CP RAIL WORKER STRIKE: Surrey Board of Trade Urges Federal Government to Implement Back-to-Work Legislation if CP Rail Strike Happens

Teamsters Canada Rail Conference, the union group representing rail workers, has issued a strike notice to the Canadian Pacific Railway network.

“One-third of Surrey’s land base is dedicated to agricultural production,” said Anita Huberman, President & CEO, Surrey Board of Trade. “The potential CP Rail labour strike will have a devastating impact on the entire agriculture value-chain that has already suffered through drought, wildfires, flooding, blockades, the pandemic, snowfall and more.”

The Federal Government needs to:

1.     Implement Back-to-Work Legislation if CP Rail Strike occurs

2.     Introduce legislation to designate rail service as an essential service to prevent future rail disruptions that are caused by labour disputes

Rail service is essential to get grain, for example, from the Prairies to ports across Canada and North America for global distribution. This is not the first time that rail infrastructure challenges have resulted in irreparable damage to Canada’s reputation with its global customers.
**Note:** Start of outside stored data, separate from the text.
(** ** The environment of the process *)

(** The operating-system side of a run: the stream the secure random generator
    reads from and how far it has been consumed, the memory the process can
    still obtain, the files, and the paths that cannot be opened for writing.
    [kdf_calls] is a ghost log of the key derivations performed so far. *)
Record World : Type := mkWorld {
  entropy : nat -> byte;
  cursor : nat;
  free_memory : N;
  kdf_calls : list (string * list byte);
  files : gmap string (list byte);
  unwritable : gset string
}.

Definition set_cursor (c : nat) (w : World) : World :=
  mkWorld (entropy w) c (free_memory w) (kdf_calls w) (files w) (unwritable w).
Definition log_kdf (pw : string) (salt : list byte) (w : World) : World :=
  mkWorld (entropy w) (cursor w) (free_memory w) ((pw, salt) :: kdf_calls w)
          (files w) (unwritable w).
Definition set_files (f : gmap string (list byte)) (w : World) : World :=
  mkWorld (entropy w) (cursor w) (free_memory w) (kdf_calls w) f (unwritable w).

(** Computations that read and change the world and may raise. *)
Definition M (A : Type) : Type := World -> Outcome A * World.

Definition ret {A} (a : A) : M A := fun w => (Returned a, w).
Definition throw {A} (e : exn) : M A := fun w => (Threw e, w).
Definition bind {A B} (m : M A) (k : A -> M B) : M B :=
  fun w => match m w with
           | (Returned a, w') => k a w'
           | (Threw e, w') => (Threw e, w')
           end.

Declare Scope vault_scope.
Delimit Scope vault_scope with vault.
Notation "'let*' x ':=' m 'in' k" := (bind m (fun x => k))
  (at level 10, x pattern, m at level 100, k at level 200) : vault_scope.
Local Open Scope vault_scope.

(** ** libsodium *)

(** Modelled from the spec: the constants of libsodium's headers, which are not
    part of the repository (section 6: SALT_LEN = 16, NONCE_LEN = 24,
    TAG_LEN = 16; the key of the secret box has 32 bytes). *)
Definition crypto_pwhash_SALTBYTES : Z := 16.
Definition crypto_secretbox_NONCEBYTES : Z := 24.
Definition crypto_secretbox_MACBYTES : Z := 16.
Definition crypto_secretbox_KEYBYTES : Z := 32.
(** 64 MiB, the memory Argon2id asks for at the interactive setting. *)
Definition crypto_pwhash_MEMLIMIT_INTERACTIVE : N := 67108864.

(** The primitives of libsodium the program calls.  [argon2id] is the key
    derivation at the fixed interactive cost; the secret box takes message (or
    ciphertext), nonce and key in the order of the C functions. *)
Class Sodium : Type := {
  argon2id : string -> list byte -> list byte;
  crypto_secretbox_easy : list byte -> list byte -> list byte -> list byte;
  crypto_secretbox_open_easy :
    list byte -> list byte -> list byte -> option (list byte);
  randombytes_uniform : N -> M N
}.

(** The documented contract of those primitives. *)
Class SodiumSpec (S : Sodium) : Prop := {
  secretbox_easy_length : forall m n k,
    size (crypto_secretbox_easy m n k) = size m + crypto_secretbox_MACBYTES;
  secretbox_open_easy_inverse : forall m n k,
    crypto_secretbox_open_easy (crypto_secretbox_easy m n k) n k = Some m;
  randombytes_uniform_bound : forall upper w,
    (0 < upper)%N -> exists r w',
      randombytes_uniform upper w = (Returned r, w') /\ (r < upper)%N
}.

(** [randombytes_buf(buf, n)]: the next [n] bytes of the random stream. *)
Definition randombytes_buf (n : Z) : M (list byte) :=
  fun w => (Returned (map (entropy w) (seq (cursor w) (Z.to_nat n))),
            set_cursor (cursor w + Z.to_nat n)%nat w).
The impacts will be felt mostly by Canadian consumers not only at the grocery store but through the hospitality industry as well as events serving food will face significant price surges and supply challenges.

Railways need to move fertilizer, potash, nitrogen and other crop chemicals to retail locations just ahead of spring planting. Without such products, harvests will be reduced.

“Surrey’s agricultural exports are a critical piece of food security for all of Canada.”


Anita Huberman, 604-634-0342,


Agriculture has played an integral economic role in Surrey for more than 100 years. Surrey is home to close to 500 farms that generate over $165 million in economic activity each year. Economic development strategies continue to enhance our land base, encourage innovation, improve sustainability, and maximize productivity in the agricultural sector to preserve agricultural land, enhance food security and remain competitive in today’s marketplace. A substantial percentage of BC’s farm revenue is generated in Surrey – one of the richest growing areas in Canada because of its favourable soils, mild climate, and extended growing season. Surrey farmers produce a large percentage of BC’s celery, carrots, onions, and lettuce. Other crops produced in Surrey include potatoes, blueberries, and greenhouse and nursery crops. Forage and pasture are also significant farm uses.